* TASK DETAILS:
Return the data below exactly, stopping after the line with "[state.go] (who uses".

___

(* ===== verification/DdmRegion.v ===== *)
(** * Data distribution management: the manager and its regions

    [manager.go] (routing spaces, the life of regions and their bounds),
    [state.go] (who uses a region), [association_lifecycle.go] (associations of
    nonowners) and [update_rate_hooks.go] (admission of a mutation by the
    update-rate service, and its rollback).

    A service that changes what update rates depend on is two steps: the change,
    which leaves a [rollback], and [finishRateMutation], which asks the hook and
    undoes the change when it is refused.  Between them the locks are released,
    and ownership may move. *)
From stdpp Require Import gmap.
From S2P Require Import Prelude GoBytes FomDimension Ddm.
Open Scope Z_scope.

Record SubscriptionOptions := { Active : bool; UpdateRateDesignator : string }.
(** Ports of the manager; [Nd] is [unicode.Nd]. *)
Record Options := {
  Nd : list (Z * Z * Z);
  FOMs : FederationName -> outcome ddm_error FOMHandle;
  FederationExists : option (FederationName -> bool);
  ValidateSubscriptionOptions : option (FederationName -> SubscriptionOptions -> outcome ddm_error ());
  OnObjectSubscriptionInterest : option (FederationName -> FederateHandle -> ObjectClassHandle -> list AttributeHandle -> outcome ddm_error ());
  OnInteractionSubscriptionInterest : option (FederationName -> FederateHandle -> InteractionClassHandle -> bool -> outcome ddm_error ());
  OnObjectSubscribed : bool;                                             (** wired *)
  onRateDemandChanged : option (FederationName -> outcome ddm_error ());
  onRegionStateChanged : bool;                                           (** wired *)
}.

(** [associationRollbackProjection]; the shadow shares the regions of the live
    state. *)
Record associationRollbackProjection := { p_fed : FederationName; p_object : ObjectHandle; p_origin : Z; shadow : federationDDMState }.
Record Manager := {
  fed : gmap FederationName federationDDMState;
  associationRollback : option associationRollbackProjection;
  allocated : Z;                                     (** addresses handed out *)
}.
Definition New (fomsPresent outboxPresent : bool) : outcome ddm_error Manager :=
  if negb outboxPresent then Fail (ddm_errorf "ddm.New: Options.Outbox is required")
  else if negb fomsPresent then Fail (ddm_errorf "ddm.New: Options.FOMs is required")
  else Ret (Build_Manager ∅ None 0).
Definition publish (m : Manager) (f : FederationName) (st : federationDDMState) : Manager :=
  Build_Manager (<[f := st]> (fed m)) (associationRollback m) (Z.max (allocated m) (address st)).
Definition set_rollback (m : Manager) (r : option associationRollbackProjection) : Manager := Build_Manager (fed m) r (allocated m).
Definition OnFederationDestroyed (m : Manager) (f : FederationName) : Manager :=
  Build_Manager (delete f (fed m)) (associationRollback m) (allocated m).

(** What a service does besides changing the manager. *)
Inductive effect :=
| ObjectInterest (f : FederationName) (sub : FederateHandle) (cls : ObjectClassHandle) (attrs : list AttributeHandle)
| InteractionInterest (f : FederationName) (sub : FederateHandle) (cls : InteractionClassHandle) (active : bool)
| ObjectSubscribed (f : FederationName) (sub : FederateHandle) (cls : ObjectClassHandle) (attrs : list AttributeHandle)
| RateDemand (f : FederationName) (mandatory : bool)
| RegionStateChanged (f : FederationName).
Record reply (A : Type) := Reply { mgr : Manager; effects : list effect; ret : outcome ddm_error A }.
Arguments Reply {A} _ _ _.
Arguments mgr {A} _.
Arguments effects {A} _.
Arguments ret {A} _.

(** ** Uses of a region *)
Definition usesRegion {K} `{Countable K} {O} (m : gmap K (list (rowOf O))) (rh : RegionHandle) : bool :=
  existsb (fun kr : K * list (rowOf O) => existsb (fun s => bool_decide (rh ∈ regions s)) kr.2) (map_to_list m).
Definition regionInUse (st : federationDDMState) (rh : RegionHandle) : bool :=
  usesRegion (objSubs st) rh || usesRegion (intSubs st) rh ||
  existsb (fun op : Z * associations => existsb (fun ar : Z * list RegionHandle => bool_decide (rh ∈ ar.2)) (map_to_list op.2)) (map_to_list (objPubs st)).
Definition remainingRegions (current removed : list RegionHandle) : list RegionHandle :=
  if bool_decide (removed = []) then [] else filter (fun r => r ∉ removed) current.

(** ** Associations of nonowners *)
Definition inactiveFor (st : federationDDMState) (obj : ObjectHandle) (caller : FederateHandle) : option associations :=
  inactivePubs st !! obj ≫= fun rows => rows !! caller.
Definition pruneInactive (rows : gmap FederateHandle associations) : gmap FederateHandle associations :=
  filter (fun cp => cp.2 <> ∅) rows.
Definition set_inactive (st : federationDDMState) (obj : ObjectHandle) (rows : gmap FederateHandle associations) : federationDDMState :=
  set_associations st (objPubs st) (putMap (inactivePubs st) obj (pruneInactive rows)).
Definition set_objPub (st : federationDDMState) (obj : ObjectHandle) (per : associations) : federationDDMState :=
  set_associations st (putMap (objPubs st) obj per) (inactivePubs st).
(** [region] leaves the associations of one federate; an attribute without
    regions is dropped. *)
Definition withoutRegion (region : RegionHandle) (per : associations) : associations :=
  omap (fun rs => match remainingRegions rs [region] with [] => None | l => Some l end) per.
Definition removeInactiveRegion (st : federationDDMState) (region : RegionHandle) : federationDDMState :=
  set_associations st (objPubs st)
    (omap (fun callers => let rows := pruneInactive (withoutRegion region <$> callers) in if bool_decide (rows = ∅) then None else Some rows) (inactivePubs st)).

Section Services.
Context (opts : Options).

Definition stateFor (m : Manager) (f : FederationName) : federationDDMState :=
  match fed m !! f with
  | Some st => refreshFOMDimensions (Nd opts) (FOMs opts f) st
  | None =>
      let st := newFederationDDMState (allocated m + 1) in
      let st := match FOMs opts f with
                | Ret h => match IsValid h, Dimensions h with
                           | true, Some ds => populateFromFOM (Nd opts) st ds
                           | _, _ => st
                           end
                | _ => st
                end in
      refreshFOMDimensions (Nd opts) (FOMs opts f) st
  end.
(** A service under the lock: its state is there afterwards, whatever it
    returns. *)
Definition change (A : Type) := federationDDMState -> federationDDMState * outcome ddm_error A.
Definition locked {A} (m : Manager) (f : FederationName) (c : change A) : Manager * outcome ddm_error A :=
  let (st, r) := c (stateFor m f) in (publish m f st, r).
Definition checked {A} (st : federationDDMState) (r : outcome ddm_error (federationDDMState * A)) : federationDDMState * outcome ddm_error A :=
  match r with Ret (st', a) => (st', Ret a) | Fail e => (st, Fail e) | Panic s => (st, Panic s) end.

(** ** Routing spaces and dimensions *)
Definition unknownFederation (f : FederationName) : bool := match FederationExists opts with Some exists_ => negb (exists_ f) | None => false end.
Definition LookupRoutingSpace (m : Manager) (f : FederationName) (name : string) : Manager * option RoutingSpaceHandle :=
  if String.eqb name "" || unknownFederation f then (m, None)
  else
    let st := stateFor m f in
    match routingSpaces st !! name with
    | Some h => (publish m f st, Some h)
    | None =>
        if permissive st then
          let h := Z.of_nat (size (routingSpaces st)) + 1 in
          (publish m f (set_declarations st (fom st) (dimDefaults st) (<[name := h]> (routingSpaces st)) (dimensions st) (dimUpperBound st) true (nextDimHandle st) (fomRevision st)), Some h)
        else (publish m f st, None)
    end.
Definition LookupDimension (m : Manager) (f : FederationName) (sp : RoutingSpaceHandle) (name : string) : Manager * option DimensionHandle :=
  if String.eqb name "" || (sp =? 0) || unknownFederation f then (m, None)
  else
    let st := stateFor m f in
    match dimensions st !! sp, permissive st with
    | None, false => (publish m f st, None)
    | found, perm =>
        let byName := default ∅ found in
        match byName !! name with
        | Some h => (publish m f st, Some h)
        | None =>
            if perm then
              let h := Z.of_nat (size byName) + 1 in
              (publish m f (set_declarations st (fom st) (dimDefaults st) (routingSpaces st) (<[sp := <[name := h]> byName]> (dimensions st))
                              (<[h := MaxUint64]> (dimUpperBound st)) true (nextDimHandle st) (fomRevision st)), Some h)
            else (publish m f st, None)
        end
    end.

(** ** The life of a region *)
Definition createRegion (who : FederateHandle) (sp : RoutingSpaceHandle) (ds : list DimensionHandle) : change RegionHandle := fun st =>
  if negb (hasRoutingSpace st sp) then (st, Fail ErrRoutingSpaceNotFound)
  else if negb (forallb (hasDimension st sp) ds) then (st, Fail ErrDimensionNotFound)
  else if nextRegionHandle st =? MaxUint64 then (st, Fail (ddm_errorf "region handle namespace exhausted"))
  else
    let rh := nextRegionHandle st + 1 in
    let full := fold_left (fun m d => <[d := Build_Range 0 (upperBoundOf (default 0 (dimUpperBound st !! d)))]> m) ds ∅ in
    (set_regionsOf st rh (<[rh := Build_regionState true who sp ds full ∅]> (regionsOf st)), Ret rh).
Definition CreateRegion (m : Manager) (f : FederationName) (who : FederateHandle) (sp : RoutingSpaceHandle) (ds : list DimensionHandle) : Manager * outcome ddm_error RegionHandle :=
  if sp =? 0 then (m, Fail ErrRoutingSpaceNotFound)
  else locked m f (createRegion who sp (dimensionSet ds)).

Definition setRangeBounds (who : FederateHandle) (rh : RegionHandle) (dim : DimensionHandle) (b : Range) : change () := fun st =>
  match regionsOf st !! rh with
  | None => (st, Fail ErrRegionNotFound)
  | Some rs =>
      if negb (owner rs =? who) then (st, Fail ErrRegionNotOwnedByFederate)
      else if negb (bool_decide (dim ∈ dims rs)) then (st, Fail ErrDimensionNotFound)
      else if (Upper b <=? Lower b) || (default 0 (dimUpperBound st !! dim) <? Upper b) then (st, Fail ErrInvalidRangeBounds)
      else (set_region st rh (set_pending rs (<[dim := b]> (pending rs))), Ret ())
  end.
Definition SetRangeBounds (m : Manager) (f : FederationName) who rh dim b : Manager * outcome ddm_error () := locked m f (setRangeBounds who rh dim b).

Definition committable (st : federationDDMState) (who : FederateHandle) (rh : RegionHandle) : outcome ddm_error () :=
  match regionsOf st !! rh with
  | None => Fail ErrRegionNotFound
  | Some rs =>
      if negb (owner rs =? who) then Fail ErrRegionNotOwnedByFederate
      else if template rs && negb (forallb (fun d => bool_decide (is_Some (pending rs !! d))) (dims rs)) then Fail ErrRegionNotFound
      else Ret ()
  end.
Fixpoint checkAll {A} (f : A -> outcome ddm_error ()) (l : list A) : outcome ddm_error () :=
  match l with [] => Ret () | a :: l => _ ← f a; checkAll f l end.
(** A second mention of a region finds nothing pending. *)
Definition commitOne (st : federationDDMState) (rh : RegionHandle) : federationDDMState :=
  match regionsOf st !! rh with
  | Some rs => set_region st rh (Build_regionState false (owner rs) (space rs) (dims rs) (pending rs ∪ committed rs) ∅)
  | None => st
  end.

___

* WRITTEN RESPONSE:
(* ===== verification/DdmRegion.v ===== *)
(** * Data distribution management: the manager and its regions

    [manager.go] (routing spaces, the life of regions and their bounds),
    [state.go] (who uses a region), [association_lifecycle.go] (associations of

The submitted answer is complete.